To reach more potential buyers, it usually advertises “the availability of previously leaked data for download and potential sale” on Telegram and dark web hacking forums, such as the English-speaking BreachForums and Russian-language XSS.
While Radar/Dispossessor relies on re-extorting previous victims, the group is also determined to establish its own ransomware-as-a-service operation. In June 2024, the ransomware group adopted the leaked LockBit 3.0 encryptor and started recruiting “pentesters/redteamers” to work with various technologies such as AD, VPN, Citrix, RDP, and VNC.
Meanwhile, the FBI requests past victims to contact the agency’s Internet Crime Complaint Center (IC3) and share more information about the group. The agency also persuades former Radar/Dispossessor site administrators to reach out.

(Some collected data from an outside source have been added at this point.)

Lemma genuine_lastTerm A l k e :
  spec_inv A → genuine A l → l !! k = Some e → e_Term e ≤ lastTerm l.
Proof.
  intros HA Hl Hk. destruct (lastTerm_Some l) as (e' & He' & ->); [by intros ->|].
  pose proof (lookup_lt_Some _ _ _ Hk).
  eapply (genuine_sorted A l k (pred (length l))); eauto. lia.
Qed.

(** ** History only grows *)

Record grows (A A' : Spec) : Prop := {
  gr_log t g : leaderLog A !! t = Some g → ∃ g', leaderLog A' !! t = Some g' ∧ g `prefix_of` g';
  gr_init : initialLog A ⊆ initialLog A';
  gr_ballot : ballots A ⊆ ballots A';
  gr_ack x : x ∈ acks A → x ∈ acks A';
  gr_request x : x ∈ requests A → x ∈ requests A'
}.

Lemma upto_grows A A' u i g :
  grows A A' → leaderLog A !! u = Some g → (i ≤ length g)%nat → upto A' u i = upto A u i.
Proof.
  intros H Hg Hi. destruct (gr_log _ _ H _ _ Hg) as (g' & Hg' & k & ->).
  unfold upto. rewrite Hg, Hg'. cbn. by rewrite take_app_le.
Qed.

Lemma acked_grows A A' n u i : grows A A' → acked A n u i → acked A' n u i.
Proof. intros H (a & ? & ?). exists a. split; [done|]. by apply (gr_ack _ _ H). Qed.

Lemma acked_le A n u i j : (i ≤ j)%nat → acked A n u j → acked A n u i.
Proof. intros ? (a & ? & ?). exists a. split; [lia|done]. Qed.

Lemma chosen_grows A A' u i : grows A A' → chosen A u i → chosen A' u i.
Proof.
  intros H (k & g & e & Q & -> & Hg & Hk & ? & ? & Hq).
  destruct (gr_log _ _ H _ _ Hg) as (g' & ? & ?). exists k, g', e, Q.
  split_and!; eauto using prefix_lookup_eq, acked_grows.
Qed.

Lemma chosen_log A u i : chosen A u i → ∃ g, leaderLog A !! u = Some g ∧ (i ≤ length g)%nat.
Proof.
  intros (k & g & e & Q & -> & Hg & Hk & _). exists g. apply lookup_lt_Some in Hk. split; [done|lia].
Qed.

Lemma committed_grows A A' t t' p : grows A A' → t ≤ t' → committed A t p → committed A' t' p.
Proof.
  intros H Ht [->|(u & i & Hu & Hc & Hp)]; [by left|right].
  destruct (chosen_log _ _ _ Hc) as (g & Hg & Hi). exists u, i.
  split_and!; [lia|by eapply chosen_grows|]. by rewrite (upto_grows A A' u i g).
Qed.

Lemma committed_prefix A t p q : p `prefix_of` q → committed A t q → committed A t p.
Proof.
  intros Hp [->|(u & i & ? & ? & ?)].
  - left. by apply prefix_nil_inv in Hp.
  - right. exists u, i. split_and!; [done|done|]. by etrans.
Qed.

Lemma genuine_grows A A' l : grows A A' → genuine A l → genuine A' l.
Proof.
  intros H Hl k e Hk. destruct (Hl _ _ Hk) as (g & Hg & ?).
  destruct (gr_log _ _ H _ _ Hg) as (g' & ? & ?). exists g'. split; [done|]. by etrans.
Qed.

Lemma follows_grows A A' t c l : grows A A' → follows A t c l → follows A' t c l.
Proof.
  intros H [->|(p & ? & ? & ?)]; [by left|right]. exists p. split_and!; try done.
  by eapply committed_grows.
Qed.

Lemma agreed_grows A A' u i b b' g :
  grows A A' → leaderLog A !! u = Some g → (i ≤ length g)%nat → b ≤ b' →
  agreed A' u i b' → agreed A u i b.
Proof.
  intros H Hg Hi Hb Ha w x l Hw Hl. rewrite <- (upto_grows A A' u i g) by done.
  apply (Ha w x); [lia|]. eapply lookup_weaken; [exact Hl|apply (gr_init _ _ H)].
Qed.

#[local] Instance grows_refl : Reflexive grows.
Proof. intros A. split; eauto. Qed.

#[local] Instance grows_trans : Transitive grows.
Proof.
  intros A B C [H1 H2 H3 H4 H5] [K1 K2 K3 K4 K5]. split; eauto; try by etrans.
  intros t g (g' & (g'' & ? & ?)%K1 & ?)%H1. exists g''. split; [done|]. by etrans.
Qed.

(** ** Leader completeness *)

Section completeness.
Context (HN : 0 ≤ N).

Lemma quorums_meet Q Q' : quorum Q → quorum Q' → ∃ w, w ∈ Q ∧ w ∈ Q'.
Proof.
  intros [? ?] [? ?]. apply (majorities_meet Q Q' (everyone N) N); auto using size_everyone.
Qed.

Lemma upto_prefix A u g i : leaderLog A !! u = Some g → upto A u i `prefix_of` g.
Proof. intros Hg. unfold upto. rewrite Hg. apply prefix_take. Qed.

(** A log that holds the entry at the index a leader chose, in its term, holds
    all that the leader chose; so does a newer log of a later candidate, when
    the leaders in between do. *)
Lemma newer_keeps A u i t l c :
  spec_inv A → chosen A u i → genuine A l → genuine A c →
  upto A u i `prefix_of` l → at_least_as_new c l → bounded (t - 1) c →
  (∀ w g, u < w < t → leaderLog A !! w = Some g → upto A u i `prefix_of` g) →
  upto A u i `prefix_of` c.
Proof.
  intros HA (k & g & e & Q & -> & Hg & Hk & Hu & _) Hl Hc Hp Hnew Hb Hbetween.
  set (p := upto A u (S k)) in *. pose proof (lookup_lt_Some _ _ _ Hk) as Hlen.
  assert (length p = S k) as Hpl by (unfold p, upto; rewrite Hg; cbn; rewrite length_take; lia).
  assert (p !! k = Some e) as Hpk by (unfold p, upto; rewrite Hg; cbn; by rewrite lookup_take_lt by lia).
  assert (u ≤ lastTerm l) as Hul
    by (rewrite <- Hu; eapply genuine_lastTerm; [done|exact Hl|by eapply prefix_lookup_eq]).
  assert (l ≠ []) as Hlne by (intros ->; by apply prefix_nil_inv in Hp; rewrite Hp in Hpk).
  destruct (genuine_last _ _ Hl Hlne) as (gl & Hgl & Hlg).
  assert (c ≠ []) as Hcne.
  { intros ->. destruct Hnew as [Hlt|[_ Hlen']]; [|destruct l; [done|cbn in Hlen'; lia]].
    destruct (i_log _ HA _ _ Hgl) as [? _]. unfold lastTerm at 2 in Hlt. cbn in Hlt. lia. }
  destruct (genuine_last _ _ Hc Hcne) as (gc & Hgc & Hcg).
  destruct Hnew as [Hlt|[Heq Hle]].
  - destruct (lastTerm_Some c Hcne) as (ec & Hec & Hct).
    pose proof (Hb _ _ Hec) as Hct'. rewrite <- Hct in Hct'.
    assert (p `prefix_of` gc) as Hpg by (apply (Hbetween (lastTerm c)); [lia|done]).
    destruct (prefix_weak_total p c gc Hpg Hcg) as [|Hcp]; [done|].
    destruct (i_log _ HA _ _ Hg) as (_ & _ & Hbg & _).
    pose proof (Hbg _ _ (prefix_lookup_eq _ _ _ _ (upto_prefix A u g (S k) Hg)
      (prefix_lookup_eq _ _ _ _ Hcp Hec))). lia.
  - etrans; [exact Hp|]. rewrite Heq in Hgc. simplify_eq. by eapply prefix_both.
Qed.

Lemma committed_comparable_below A t :
  spec_inv A →
  (∀ w g u i, w < t → u < w → leaderLog A !! w = Some g → chosen A u i → upto A u i `prefix_of` g) →
  ∀ u i u' i', u < t → u' < t → chosen A u i → chosen A u' i' →
  upto A u i `prefix_of` upto A u' i' ∨ upto A u' i' `prefix_of` upto A u i.
Proof.
  intros HA IH u i u' i' Hu Hu' Hc Hc'.
  destruct (chosen_log _ _ _ Hc) as (g & Hg & _), (chosen_log _ _ _ Hc') as (g' & Hg' & _).
  assert (∃ h, upto A u i `prefix_of` h ∧ upto A u' i' `prefix_of` h) as (h & ? & ?).
  { destruct (Z.lt_trichotomy u u') as [Hlt|[->|Hlt]].
    - exists g'. eauto using upto_prefix.
    - exists g. rewrite Hg in Hg'. simplify_eq. eauto using upto_prefix.
    - exists g. eauto using upto_prefix. }
  by apply (prefix_weak_total _ _ h).
Qed.

Lemma leader_complete A u i t x l :
  spec_inv A → chosen A u i → u < t → initialLog A !! t = Some (x, l) → upto A u i `prefix_of` l.
Proof.
  intros HA. revert u i x l.
  assert (0 ≤ t → ∀ u i x l, chosen A u i → u < t → initialLog A !! t = Some (x, l) →
            upto A u i `prefix_of` l) as Hmain.
  { intros Ht. revert t Ht. refine (Zlt_0_ind _ _). intros t IH _ u i x l Hc Hu Hl.
    assert (∀ w g u i, w < t → u < w → leaderLog A !! w = Some g → chosen A u i →
              upto A u i `prefix_of` g) as IH'.
    { intros w g u' i' Hw Hu' Hg Hc'. destruct (i_log _ HA _ _ Hg) as (? & _ & _ & y & h & Hh & Hp).
      etrans; [|exact Hp]. apply (IH w ltac:(lia) u' i' y); auto. }
    destruct (i_init _ HA _ _ _ Hl) as (_ & _ & Q & HQ & Hvotes).
    pose proof Hc as (_ & _ & _ & Q' & _ & _ & _ & _ & HQ' & Hacks).
    destruct (quorums_meet Q Q' HQ HQ') as (w & Hw & Hw').
    destruct (Hvotes w Hw) as (lw & c & Hb & Hbc & Hf). destruct (Hacks w Hw') as (a & Ha & Hin).
    destruct (i_ballot _ HA _ _ _ _ _ Hb) as (Glw & Gc & Hnew & _).
    assert (upto A u i `prefix_of` lw) as Hplw.
    { apply (i_ack_ballot _ HA _ _ _ _ _ _ _ Hin Hb Hu i Ha).
      intros w' y h Hw'' Hh. eapply (IH w'); eauto; try lia.
      destruct (i_init _ HA _ _ _ Hh) as ([g' Hg'] & _).
      destruct (i_log _ HA _ _ Hg') as (? & _). lia. }
    assert (upto A u i `prefix_of` c) as Hpc.
    { apply (newer_keeps A u i t lw c); try done. intros w' g' ? Hg'. apply (IH' w'); (done || lia). }
    destruct Hf as [->|(p & Hp & Hpc' & Hpl)]; [done|].
    destruct Hp as [->|(u' & i' & Hu' & Hc' & Hp)]; [by destruct Hpc'; apply prefix_nil|].
    destruct (committed_comparable_below A t HA IH' u i u' i') as [Hcmp|Hcmp]; try done; try lia.
    - destruct (prefix_weak_total (upto A u i) p (upto A u' i') Hcmp Hp) as [?|Hpu]; [by etrans|].
      destruct Hpc'. by etrans.
    - destruct Hpc'. etrans; [exact Hp|]. by etrans. }
  intros u i x l Hc Hu Hl. destruct (i_init _ HA _ _ _ Hl) as ([g Hg] & _).
  destruct (i_log _ HA _ _ Hg) as [? _]. apply (Hmain ltac:(lia) u i x l); done.
Qed.

Lemma leader_holds A u i t g :
  spec_inv A → chosen A u i → u ≤ t → leaderLog A !! t = Some g → upto A u i `prefix_of` g.
Proof.
  intros HA Hc Hu Hg. destruct (decide (u = t)) as [->|]; [by apply upto_prefix|].
  destruct (i_log _ HA _ _ Hg) as (_ & _ & _ & x & l & Hl & Hp).
  etrans; [|exact Hp]. eapply leader_complete; eauto. lia.
Qed.

Lemma leader_holds_committed A t t' p g :
  spec_inv A → committed A t p → t ≤ t' → leaderLog A !! t' = Some g → p `prefix_of` g.
Proof.
  intros HA [->|(u & i & ? & Hc & Hp)] Ht Hg; [apply prefix_nil|].
  etrans; [exact Hp|]. apply (leader_holds A u i t'); (done || lia).
Qed.

(** What has been committed never disagrees. *)
Lemma committed_comparable A t t' p p' :
  spec_inv A → committed A t p → committed A t' p' → p `prefix_of` p' ∨ p' `prefix_of` p.
Proof.
  intros HA [->|(u & i & _ & Hc & Hp)] [->|(u' & i' & _ & Hc' & Hp')];
    try (by left; apply prefix_nil); try (by right; apply prefix_nil).
  destruct (chosen_log _ _ _ Hc) as (g & Hg & _), (chosen_log _ _ _ Hc') as (g' & Hg' & _).
  assert (∃ h, upto A u i `prefix_of` h ∧ upto A u' i' `prefix_of` h) as (h & ? & ?).
  { destruct (decide (u ≤ u')); [exists g'|exists g]; split; try (by apply upto_prefix).
    - by apply (leader_holds A u i u').
    - apply (leader_holds A u' i' u); (done || lia). }
  apply (prefix_weak_total _ _ h); by etrans.
Qed.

Law enforcement continues to disrupt ransomware gangs
Although the FBI’s Radar/Dispossessor crackdown operation affected only a minor player, it represents significant progress in the fight against cybercrime.
“This is great news – yet another disruption by law enforcement using global cooperation,” said Roger Grimes, a data-driven defense evangelist at KnowBe4. “But I didn’t see the now usual notices of the real identities of the gang leaders, arrests, or warrants for their arrests, this time. Hopefully, it happens next time. Still, great news to be celebrated.”
In February 2024, the FBI, NCA, and Europol seized the infrastructure of Radar/Dispossessor’s role model LockBit ransomware in Operation Cronos, in which they “gained unprecedented and comprehensive access” to the cyber gang’s systems.